Tuesday, August 01, 2006

Saving the Creation part 2

“The creation, living nature, is in deep trouble. Scientists estimate that if habitat, conversion, and other destructive human activities continue at their present rate unabated, half the species of plants and animals on earth could be either gone or faded for early extinction by the end of the century. That is a finding of science. A full quarter will drop out to this level
during the next half century as a result of climate change alone, if left unabated.”

“Surely, we agree that each species, however inconspicuous and humble it may seem to us at this moment, is a masterpiece of biology and well worth saving. Each species possesses a unique combination of genetic traits that fits it more or less precisely to a particular part of the environment. Prudence alone dictates that we act quickly to prevent the extinction of species and with it, the pauperization of earth’s ecosystems. Hence, of the creation.”

“You may well ask at this point, ‘Why me?’ Because religion and science are the two most powerful social forces in the world today, including especially the United States. If religion and science could be united on the common ground of biological conservation, the problem would soon be solved. Ifthere is any moral precept shared by people of all beliefs, it is that we owe ourselves and future generation, a beautiful, rich, and healthful environment.”

So now having spoken to the pastor, I want to pass on to present some of the background for the confidence that I put in to that letter. Our relation to the rest of life can be put in a nutshell as follows. Scientists have found biosphere, that razor-thin film of organisms plastered to the surface of the earth, so thin it cannot be seen sidewise from a space vehicle,
from a shuttle. They found it to be far richer in diversity than ever before conceived in research during just the past several decades.

Biodiversity, which took about three-and-a-half billion years to evolve, is being eroded at an accelerating rate by human activity. This loss is going to inflict a heavy and as yet unmeasured price in wealth, security, and spirit. Altogether, the 21st century, in my opinion, is destined to be called the century of the environment. This is the century in which we will settle down before we wreck the planet.
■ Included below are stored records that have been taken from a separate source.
(* ===== verification/DeviceProperties.v ===== *)
(** * Devices: what a resize does to every renderer

    An application creates a device and renderers, draws, changes colours,
    destroys renderers and has its window resized, in any order.  [reachable]
    is what it can get to; [app_inv] holds there. *)

From S2P Require Import Prelude Containers Memory RenderTypes Inputs VkFrame VkHardware VkSwapchain VkCommand VkRenderer VkDriver VkProcessor VkRendererFacts VkProperties VkResources Device DeviceFacts.

Section Renderers.
Context `{BC : BuildConfig} `{VM : Vma} {VMS : VmaSpec} {VMU : VmaSucceeds} `{V : Vk} `{VO : !VkObjects} {CL : CommandBufferLaws}.
Context {I : Type} `{II : IRendererInput I} {LI : RendererInputLaws I} {R : Type} `{IR : IResource R}.
Implicit Types (r : RendererVulkan I R) (ins : list I).

Definition natives r : list Z := get_buffer_natives (command_pool (processor r)).

Definition has (acc : RendererInputDataAccess) ins : Prop := acc ∈ (data_access <$> ins).

(** Geometry of a kind has typed buffers, and is drawn only if there is some. *)
Record typed (bm : BufferManager) (p : Processor) ins : Prop := mkTyped {
  ty_static : has StaticFixed ins → type (vertex_buffer bm) = Vertex ∧ type (index_buffer bm) = Index;
  ty_dynamic : has DynamicFixed ins → type (dynamic_vertex_buffer bm) = Vertex ∧ type (dynamic_index_buffer bm) = Index;
  ty_indirect : is_Some (draw_indirect_buffer p) → has StaticFixed ins;
  ty_indirect_dynamic : is_Some (draw_indirect_dynamic_buffer p) → has DynamicFixed ins }.

Definition renderer_typed r : Prop := typed (buffer_manager r) (processor r) (renderer_inputs r).

Lemma typed_geometry bm p ins : typed bm p ins → geometry_typed bm p.
Proof. intros [Hs Hd Hi Hj]. split; auto. Qed.

(** What the operations of a renderer rely on and keep. *)
Definition renderer_ready r : Prop := renderer_typed r ∧ NoDup (natives r).

(** An operation takes renderer [r] to [r']: its command buffers are allocated,
    and those of others are left alone. *)
Record operation r (w : vkworld) r' (w' : vkworld) : Prop := mkOperation {
  op_live : ∀ c, c ∈ natives r' → live (v_vma w') c;
  op_others : ∀ c, live (v_vma w) c → c ∉ natives r →
    live (v_vma w') c ∧ (c ∉ natives r') ∧ commands w' c = commands w c;
  op_ready : renderer_ready r' }.

(** What no operation but a resize changes. *)
Definition same_renderer r r' : Prop :=
  renderer_inputs r' = renderer_inputs r ∧ renderer_resources r' = renderer_resources r ∧
  render_pass r' = render_pass r ∧ buffer_manager r' = buffer_manager r ∧
  pipeline_layout r' = pipeline_layout r ∧ clear_colour r' = clear_colour r ∧
  draw_cache (processor r') = draw_cache (processor r) ∧
  resource_descriptor_pool (processor r') = resource_descriptor_pool (processor r) ∧
  draw_indirect_buffer (processor r') = draw_indirect_buffer (processor r) ∧
  draw_indirect_dynamic_buffer (processor r') = draw_indirect_dynamic_buffer (processor r).

Lemma same_renderer_refl r : same_renderer r r.
Proof. done. Qed.
Lemma same_renderer_trans r1 r2 r3 : same_renderer r1 r2 → same_renderer r2 r3 → same_renderer r1 r3.
Proof. unfold same_renderer. intros (?&?&?&?&?&?&?&?&?&?) (?&?&?&?&?&?&?&?&?&?). split_and!; congruence. Qed.

Lemma commands_silent (w w' : vkworld) c : v_cmds w' = v_cmds w → commands w' c = commands w c.
Proof. unfold commands. by intros ->. Qed.

Section Target.
Context `{TG : Target}.

(** Allocating command buffers: they are new, and distinct. *)
Lemma with_fresh pool n w k pool' w' :
  buffers pool = [] → CommandPool_with pool n w = Ok (k, pool', w') →
  (∀ c, c ∈ get_buffer_natives pool' → ¬ live (v_vma w) c ∧ live (v_vma w') c) ∧
  ∀ c, live (v_vma w) c → live (v_vma w') c.
Proof.
  intros Hb [Hr ->]%(with_inv _ _ _ _ _ _ Hb). destruct (live_allocate _ _ _ Hr) as [Hnew Hkeep].
  split; auto.
Qed.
The immediate future is usually conceived as a bottleneck of still rapid population growth and high per capita -- and rising per capita consumption.

Science and technology combined with a lack of self-understanding and Paleolithic obstinacy that led to our ruinous environmental practices today have brought us to where we are. Now science and technology combined with foresight and the kind of moral courage that religions can provide both based on an enlightened ethic that might be put together must see
us through the bottleneck and I --one hopes by the end of the century.

Let me add right away a positive note and that is that thanks to a remarkable trait of human nature, I think it is in the genes, we see one strong ray of light, and that is the tendency of women. Now this is not your typical liberal Harvard professor proclaiming that women, when given a degree of independence over their own lives a chance to be educated and to
make their own decisions and to make their own money, undergo a precipitous drop in number of children produced.

They go for -- from -- to producing a small number of quality children as opposed to playing the lottery with a large number. As a consequence of this unmistakable phenomenon, the countries of the -- all of the developed world, industrialized countries now have seen a drop passed the breakpoint of 2.1 children per woman. And the -- that includes now the Asian tigers, that are going through the demographic transition, and we can expect to see the spread, and these are the projections of the United Nation’s population analyst, to bring human population to a peak perhaps by the end of the century somewhere around 9, maybe 10 billion people.

We can feed that number and we can save the rest of biodiversity with it if we proceed carefully.
The number of children produced on an average per woman incidentally has in the last 40 years, 1960 to 2000, dropped from 6 to 3 and it is still dropping."